Saved entries:
Segment Open
(* ===== verification/FsNames.v ===== *)
(** Names and links: in a file system in order every directory has its two dots, a directory has
    one name, and the link counts are the numbers of names. Adding and removing a name keep this. *)
From S2P Require Import Prelude Memory Riscv Kalloc Vm Sleeplock Bio BioInv BioSpec Log LogPure LogSpec LogTxn Fs FsTxn FsDisk FsAlloc FsGrow FsInode FsTable State Process FsFile FsPath FsIo FsDir Uart Console Pipe File FsSys FsAbs.

(** * Counting *)

Section count.
Context {A : Type} (P : A -> Prop) `{!forall x, Decision (P x)}.

Definition one_if (b : Prop) `{!Decision b} : Z := if decide b then 1 else 0.
Definition count (l : list A) : Z := Z.of_nat (length (filter P l)).

Lemma count_nonneg l : 0 <= count l.
Proof. unfold count. lia. Qed.
Lemma count_cons x l : count (x :: l) = one_if (P x) + count l.
Proof. unfold count, one_if. rewrite filter_cons. case_decide; cbn [length]; lia. Qed.
Lemma count_app l k : count (l ++ k) = count l + count k.
Proof. unfold count. rewrite filter_app, length_app. lia. Qed.
Lemma count_insert l i x y : l !! i = Some x -> count (<[i := y]> l) = count l - one_if (P x) + one_if (P y).
Proof.
  revert i. induction l as [|z l IH]; intros [|i] Hi; [done..| |].
  - injection Hi as ->. cbn. rewrite !count_cons. lia.
  - cbn in Hi |- *. rewrite !count_cons, IH by done. lia.
Qed.
Lemma count_none l : (forall i x, l !! i = Some x -> ~ P x) -> count l = 0.
Proof.
  induction l as [|x l IH]; intros Hno; [done|]. rewrite count_cons, IH by (intros i y Hi; by apply (Hno (S i))). unfold one_if. rewrite decide_False; [done|]. by apply (Hno 0%nat).
Qed.
Lemma count_pos l i x : l !! i = Some x -> P x -> 1 <= count l.
Proof.
  intros Hi Hx. rewrite <- (take_drop_middle l i x Hi), count_app, count_cons. unfold one_if. rewrite decide_True by done.
  pose proof (count_nonneg (take i l)). pose proof (count_nonneg (drop (S i) l)). lia.
Qed.
Lemma count_two l i k x y : l !! i = Some x -> l !! k = Some y -> i <> k -> P x -> P y -> 2 <= count l.
Proof.
  revert i k. induction l as [|z l IH]; intros [|i] [|k] Hi Hk Hne Hx Hy; try done; cbn in Hi, Hk; rewrite count_cons; unfold one_if.
  - injection Hi as ->. rewrite decide_True by done. pose proof (count_pos l k y Hk Hy). lia.
  - injection Hk as ->. rewrite decide_True by done. pose proof (count_pos l i x Hi Hx). lia.
  - specialize (IH i k Hi Hk ltac:(congruence) Hx Hy). case_decide; lia.
Qed.
End count.
Lemma count_ext {A} (P P' : A -> Prop) `{!forall x, Decision (P x), !forall x, Decision (P' x)} l : (forall i x, l !! i = Some x -> P x <-> P' x) -> count P l = count P' l.
Proof.
  induction l as [|x l IH]; intros He; [done|]. rewrite !count_cons. f_equal.
  - unfold one_if. pose proof (He 0%nat x eq_refl). repeat case_decide; naive_solver.
  - apply IH. intros i y Hi. by apply (He (S i)).
Qed.

(** * Removing a name *)

Definition cut_name (i : nat) (x : afile) : afile := write_at (16 * i) (replicate 16 0) x.

Lemma cut_name_ents i x : (length (af_data x) mod 16 = 0)%nat -> (i < length (af_data x) / 16)%nat -> data_ents (af_data (cut_name i x)) = <[i := (0, [])]> (data_ents (af_data x)).
Proof.
  intros Hd Hi. unfold cut_name, write_at. cbn [af_data]. rewrite data_ents_splice by (done || lia). rewrite insert_take_drop by (by rewrite length_data_ents). done.
Qed.
Lemma cut_name_length i x : (length (af_data x) mod 16 = 0)%nat -> (i < length (af_data x) / 16)%nat -> length (af_data (cut_name i x)) = length (af_data x).
Proof.
  intros Hd Hi. unfold cut_name, write_at, splice. cbn [af_data]. rewrite !length_app, length_take, length_drop, length_replicate.
  pose proof (Nat.div_mod_eq (length (af_data x)) 16). set (q := (length (af_data x) / 16)%nat) in *. lia.
Qed.

(** * The invariant *)

Definition ents (A : Z -> afile) (k : Z) : list (Z * list Z) := data_ents (af_data (A k)).
(** Entries of a directory that name [j]. *)
Definition names_in (x : afile) (j : Z) : Z := if af_type x =? T_DIR then count (fun e : Z * list Z => e.1 = j) (data_ents (af_data x)) else 0.

Section names.
Context (sb : superblock).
Segment Closed
• _What to produce_: Among the entries, find each line that includes the string "directory" and copy it.

• _Solution for this problem_:
(** Names and links: in a file system in order every directory has its two dots, a directory has
(** Entries of a directory that name [j]. *)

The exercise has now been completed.